While I may not be the most "outdoorsy" of ultra-runners, falling closer to the "Green Acres" category than "Man vs Wild," I think I fall pretty high on the scale when it comes to shear appreciation of the great outdoors. So it's been great this year to watch Ken Burn's The National Parks: America's Best Idea and read Timothy Egan's The Big Burn - both of which trace the creation of the National Parks as well as the field of conservation. Each is filled with quotes from Roosevelt, Pinchot, Muir, and others that capture what so many of us feel when we're cresting Longs, Handies, Catherine's, Devil's Thumb, or Nordoff.
On cue to put a cap on another fantastic, if much too short, summer in the high country, is another typically beautifully written piece by Egan in yesterday's Times online - called My Summer Home - which chronicles his long love affair with the National Parks and public lands across the west.
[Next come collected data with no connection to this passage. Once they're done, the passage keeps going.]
(* ===== verification/Copy.v ===== *)
(** Copying between kernel and user memory: either_copyout() and either_copyin()
    of kernel/proc.c.

    The [user_dst] flag and the address become one argument: a user virtual
    address, a physical page the kernel addresses directly, or a local variable
    of the caller, whose bytes the caller receives as a result. *)

From Stdlib Require Import ZArith Lia.
From stdpp Require Import base gmap strings list numbers.
From S2P Require Import Prelude Params State Spinlock Sched CString Kalloc Vm.

Open Scope Z_scope.

Inductive dst := DUser (va : Z) | DKern (pa : Z) | DLocal.
Inductive src := SUser (va : Z) | SBytes (bs : list Z).

(** dst + n and src + n. *)
Definition dst_add (d : dst) (n : Z) : dst :=
  match d with
  | DUser va => DUser (u64 (va + n))
  | DKern pa => DKern (u64 (pa + n))
  | DLocal => DLocal
  end.
Definition src_add (s : src) (n : Z) : src :=
  match s with
  | SUser va => SUser (u64 (va + n))
  | SBytes bs => SBytes (drop (Z.to_nat n) bs)
  end.

Section copy.
Context `{KI : KernelImage}.

(** Copy to either a user address, or kernel address: 0, or -1 on error. *)
Definition either_copyout (d : dst) (bytes : list Z) : M Z :=
  p ← myproc;
  match d with
  | DUser va =>
      match p with
      | Some i => pr ← getproc i; copyout (pr_pagetable pr) va bytes
      | None => panic "kerneltrap"
      end
  | DKern pa => write_bytes pa bytes;; mret 0
  | DLocal => mret 0
  end.

(** Copy from either a user address, or kernel address: the status and the bytes
    that were stored. *)
Definition either_copyin (s : src) (len : nat) : M (Z * list Z) :=
  p ← myproc;
  match s with
  | SUser va =>
      match p with
      | Some i => pr ← getproc i; copyin (pr_pagetable pr) va len
      | None => panic "kerneltrap"
      end
  | SBytes bs => mret (0, take len bs)
  end.

End copy.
As all ultra-runners are, I'm asked much too often the question: "why?." I feel strongly that it's really unanswerable - at least to a satisfactory level - since it's so tied up in the motivation, experience and emotion of training for and making it to the finish (or not) of a 50, 100 mile run. But pieces like Egan's and Burn's capture, at least for me, one of the amazing draws of ultra-running, the grandeur of the lonesome outdoors. They don't really answer the full question "why?," but they certainly provide a guidepost in the right direction.